Exploring ctypes (5)

I was a little snarky about how the ctypes docs start with all Windows examples, but once you get to here they are really excellent. So I won't say too much more about them except to reproduce a fun example:


>>> from ctypes import *
>>> class cell(Structure):
...     pass
... 
>>> cell._fields_ = [('name', c_char_p),
...                  ('next', POINTER(cell))]
>>> 
>>> c1 = cell()
>>> c1.name = 'foo'
>>> c2 = cell()
>>> c2.name = 'bar'
>>> c1.next = pointer(c2)
>>> c2.next = pointer(c1)
>>> p = c1
>>> for i in range(8):
...     print p.name,
...     p = p.next[0]
... 
foo bar foo bar foo bar foo bar

This linked list is a classic example of something that needs a "forward declaration" of the cell type in C.
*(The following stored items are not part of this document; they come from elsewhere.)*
(** X22. Every table MAERSK_NA hands to the writer has the nine columns of its
    schema in their fixed order and one cell under each in every row. *)
Theorem NA_written_tables_have_the_fixed_columns :
  forall (listdir : list string) (infer : string -> outcome)
         (to_excel : nat -> table -> option exn) (disk0 : option file_content)
         (t : table),
    In t (attempts (NA.out (final (NA.main listdir infer to_excel disk0)))) ->
    laid_out NA.cols t.
Proof.
  intros listdir infer to_excel disk0. apply Forall_forall.
  unfold NA.main. pose proof (NA_load_existing_prints disk0) as Hp.
  destruct (NA.load_existing disk0) as [results printed]. cbn [snd] in Hp.
  apply (NA_loop_preserves infer to_excel
           (fun s' => Forall (laid_out NA.cols) (attempts (NA.out s')))).
  - intros index filename s0 Hs0.
    destruct (NA_process_summary infer to_excel index filename s0)
      as [(_ & _ & Ha) | (d & _ & _ & Ha & _)]; rewrite Ha; [exact Hs0|].
    apply Forall_app. split; [exact Hs0|].
    constructor; [apply frame_of_laid_out|constructor].
  - cbn [NA.out]. rewrite Hp. constructor.
Qed.

Lemma NA_written_tables_have_the_fixed_columns_witness :
  laid_out NA.cols
    (frame_of NA.cols
       [dict_set "filename" (JStr "a.pdf") [("pcd", JStr "10/25/2023")]]).
Proof.
  apply (NA_written_tables_have_the_fixed_columns ["a.pdf"]
           (fun _ => Returns (JObj [("pcd", JStr "10/25/2023")]))
           (fun _ _ => None) None).
  cbn. left. reflexivity.
Defined.
(** * raytrace.hh: a shallow embedding of the raytracer module

    The module is written against [gmath::Vector<scalar_type, DIMENSION>],
    a template over its scalar type, which raytrace.hh instantiates at
    [double].  The embedding keeps that parameter: every function is
    defined once over a [Scalar] interface, and the structural properties
    are proved for every scalar type.  The instance [float_scalar] is
    IEEE 754 binary64 (the kernel's primitive floats), which is what the
    compiled program computes with; what depends on the arithmetic is
    proved or evaluated there.

    [assert] is embedded as an explicit abort: a function whose source
    contains an assertion returns [checked A], and a failed assertion is
    [Aborted]. *)

From Stdlib Require Import ZArith List String Ascii Bool Lia.
From Stdlib Require Import Floats DecimalString.
From stdpp Require Import base list.
(** * AmyloIC50Pred: the input pipeline of [src/app/page.jsx]

    A shallow embedding of the client logic of the [Home] component: the
    JavaScript string primitives it calls, the free-text and file
    normalizers, the submit handler with its request to the prediction
    service, the input handlers and the CSV field escaping of the export.

    Modelling conventions.
    - A JavaScript string is a list of code units, here restricted to
      U+0000..U+00FF (one [ascii] per code unit).  On that range
      [toLowerCase] and [trim] are the functions written below.
    - A JavaScript number is an integer [Z] of magnitude below 10^21; its
      [String()] is the decimal numeral.  Larger numbers, which print with an
      exponent, fractions, NaN and the infinities are outside the model.
    - What the browser and the libraries decide (the FileReader, SheetJS's
      [XLSX.read] with [sheet_to_json], [fetch]) is an explicit environment
      record; a handler returns the next view state and the list of requests
      it sent. *)

From Stdlib Require Import List Bool Arith Lia ZArith.
From Stdlib Require Import Ascii String DecimalString.
Import ListNotations.

(* [length] is the length of a list throughout. *)
Abbreviation length := Datatypes.length (only parsing).

Set Warnings "-register-all".

(** ** JavaScript strings *)

Abbreviation str := (list ascii).
(** What the guard of line 27 does reject: a path that does not begin
    with the text of the root gets 403 and is never read. *)
Lemma server_forbidden fs req :
  startsWith (resolved_path cwd dirname req) (PUBLIC_DIR cwd dirname) = false ->
  server cwd dirname fs req = (Response 403 [] "Forbidden", []).
Proof. intros H. unfold server. by rewrite H. Qed.

(** C6. A request whose path resolves inside the public root, to a file
    that [readFile] can read, is answered with status 200, the content of
    the file, and the [Content-Type] that [mime_table] lists for the
    extension of the file, or [application/octet-stream] when the table
    does not list the extension. *)
Theorem server_serves_file fs req data :
  inside_root (PUBLIC_DIR cwd dirname) (resolved_path cwd dirname req) = true ->
  fs (resolved_path cwd dirname req) = Some data ->
  exists ct,
    server cwd dirname fs req
      = (Response 200 [("Content-Type", ct)] data, [resolved_path cwd dirname req]) /\
    (forall m, (extname (resolved_path cwd dirname req), m) ∈ mime_table -> ct = m) /\
    ((forall m, (extname (resolved_path cwd dirname req), m) ∉ mime_table) ->
     ct = "application/octet-stream").
Proof.
  intros Hin Hfs. apply inside_root_startsWith in Hin.
  eexists. split; [|split].
  - unfold server. rewrite Hin, Hfs. reflexivity.
  - intros m Hm. by apply mimeTypes_listed.
  - intros Hm. by apply mimeTypes_unlisted.
Qed.

(** C10. The handler reads nothing of the request but its URL: two
    requests with the same URL get the same response and cause the same
    file reads on the same file system, whatever their methods and
    headers. *)
Theorem server_ignores_method fs (r1 r2 : request) :
  url r1 = url r2 ->
  server cwd dirname fs r1 = server cwd dirname fs r2.
Proof.
  intros Hurl. unfold server, resolved_path. by rewrite Hurl.
Qed.

End Server.

(** C1. With [index.js] in [/srv/app], the request for
    [/../public-backup/secrets.txt] resolves to a file of the directory
    [public-backup], outside the public root. The guard lets it pass,
    because the text of the path begins with the text of the root: the
    file is read and sent with status 200, and where there is no such
    file the read is still made and the answer is 404, not 403. *)
Theorem server_reads_sibling_directory :
  resolved_path "/" "/srv/app" Samples.Static.get_sibling
    = "/srv/app/public-backup/secrets.txt" /\
  inside_root (PUBLIC_DIR "/" "/srv/app")
    (resolved_path "/" "/srv/app" Samples.Static.get_sibling) = false /\
  server "/" "/srv/app" Samples.Static.fs Samples.Static.get_sibling
    = (Response 200 [("Content-Type", "application/octet-stream")] "top secret",
       ["/srv/app/public-backup/secrets.txt"]) /\
  server "/" "/srv/app" Samples.Static.no_files Samples.Static.get_sibling
    = (Response 404 [] "Not Found", ["/srv/app/public-backup/secrets.txt"]).
Proof. repeat split; vm_compute; reflexivity. Qed.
One other small point, from the docs:
Either the LoadLibrary() method of the dll loaders should be used, or you should load the library by creating an instance of CDLL by calling the constructor:

We used the second method before. To use the first with the example from the other day (here):

>>> import ctypes
>>> libadd = ctypes.cdll.LoadLibrary('add1.so')
>>> libadd.f1(2)
3
>>> libadd.f1(2,3)
3
>>> libadd.f1()
1858614497
>>> libadd.f1.argtypes = [ctypes.c_int]
>>> libadd.f1(2,3)
3
>>> libadd.f1()
Traceback (most recent call last):
File "", line 1, in 
TypeError: this function takes at least 1 argument (0 given)
>>> 

You can get some error checking with the argtypes call, but not everything.

A developer of Cython gave a nice summary of why you might want to start with that in the SO post cited the other day. But for my small purposes, I think ctypes will probably be everything I'll need.